Ms. ROYLE: They were very loving, gracious people because my grandparents were highly respected in the community, and then so many of the community members were friends. Some of them where church members and some of them were educators, some of them were business people and we were welcomed when we went to the post office, we were welcomed when we went to the drug store, we were welcomed when we went to the other stores in the community. And of course, my aunt was a teacher in the school during my day, and so on special occasions, we had taffy pulls in the Hackett(ph) home for all the children in the community. And of course, that was a joy time as well.

COX: Allensworth is now a California state park, where people can visit this historic haven. What did you like best about producing this story, Sasha?

WOODRUFF: When I go back and listen to this story, I have to just smile when I hear Alice Royle talked about the details of the chickens and the cows and the taffy pulls, and I love hearing the pride in her voice about helping keep this town's memory alive.

COX: Now, you also did a story about a bass baritone named Eric Owens. Why did you pick this one as one of your favorites?

WOODRUFF: Well, I have to admit I've always been a little bit of an opera geek, and so when I had the chance to book Eric Owens, who just debuted at the Metropolitan Opera late last year, I jumped at the chance. And the most interesting part of the interview for me was when he talked about singing the role of General Leslie Groves in the production of "Doctor Atomic," which is about the making of the atomic bomb.

CHIDEYA: What do you like about this character or playing this character - who was white, by the way, and I wanted to ask you about that.

Mr. ERIC OWENS (Bass Baritone Opera Singer, "Doctor Atomic"): Exactly.

CHIDEYA: You know, it's like...

Mr.

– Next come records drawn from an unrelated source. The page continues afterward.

(** What a turn of the loop finds out. *)
Lemma collect_link_spec pr e c t m c' t' m' :
  collect_link pr (c, t, m) e = (c', t', m') →
  (∀ k, is_Some (c' !! k) ↔ k ∈ link_names element.LinkIntermediateCatchEvent [e] ∨ is_Some (c !! k)) ∧
  (∀ k, is_Some (t' !! k) ↔ k ∈ link_names element.LinkIntermediateThrowEvent [e] ∨ is_Some (t !! k)) ∧
  (m' = [] ↔ m = [] ∧ ∀ k, k ∈ link_names element.LinkIntermediateCatchEvent [e] → ¬ is_Some (c !! k)).
Proof.
  unfold collect_link. rewrite !link_names_cons. unfold link_names. cbn [filter list_filter fmap list_fmap].
  assert (∀ x y : string, x ∈ [y] ↔ x = y) as Hs by apply list_elem_of_singleton.
  assert (∀ x : string, ¬ x ∈ []) as Hn by apply not_elem_of_nil.
  repeat case_bool_decide; repeat case_decide; try congruence.
  all: try destruct (c !! el_Execute e) as [x|] eqn:Hc.
  all: intros [= <- <- <-]; repeat setoid_rewrite is_Some_insert; repeat setoid_rewrite Hs.
  all: assert (∀ y : Message, m ++ [y] ≠ []) as Happ by (by intros y []%app_eq_nil).
  all: split_and!; try by naive_solver.
  all: split; [intros Hm; split; [done|intros k -> []; congruence]|by intros []].
Qed.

OWENS: Absolute - yeah.

CHIDEYA: It's the whole question of cross-racial casting...

Mr. OWENS: Right.

CHIDEYA: Comes into play.

Mr. OWENS: Indeed. You know...

CHIDEYA: Or race-neutral, some people call it.

Mr. OWENS: And it's so funny because I was curious as to how people would react to me playing someone who was white, and a character of the not-too-distant past. You know, there are people who are still alive who knew this man and - but John Adams, he wanted me to be in this opera and he just thought it was character-driven. He thought I could bring this character to life, and it made no difference to him whatsoever, you know, and also the original director and the librettist, Peter Sellars, and they thought this was a story that affects all mankind. So, you know, whether I was black or white didn't really - didn't matter to them and so, ultimately, it didn't matter to me, and I was just happy to be a part of the production.

COX: Well, Sasha, let me ask you this because I don't think people realize that what you do on an everyday basis - I know that you produce things like what we just heard. But every day, you are responsible because every word that is spoken, every written word on the air here has to go through you, right?

WOODRUFF: Yes, it does.

COX: I imagine there are some words that you probably never thought you would run across.

WOODRUFF: Yeah, I mean, you know, and having to read through these scripts every single day, I mean, it's - it can get a little bit greuling.

(Soundbite of laughter)

COX: Anything stand out for you in terms of just the experience of being here in the building around the folks and the staff meetings and the arguments and the, you know, things that we have in terms of trying to put News & Notes on the air every day?

WOODRUFF: You know, we have a really small staff, but it's a really great staff, and as far as the work dynamic goes, I think it's probably one of the best places I've worked as far as that goes, and it's just been a lot of fun. It's also been fun to learn how to work with different hosts. I started out working with Farai, and I had to kind of figure out her - the way she liked things done and now, I'm finally getting the groove of working with you, which has also been a real honor to do. So it's been a really, really wonderful experience this last year.

COX: You've done a good job. We appreciate it.

WOODRUFF: Thank you.

COX: You're listening to News & Notes from NPR News.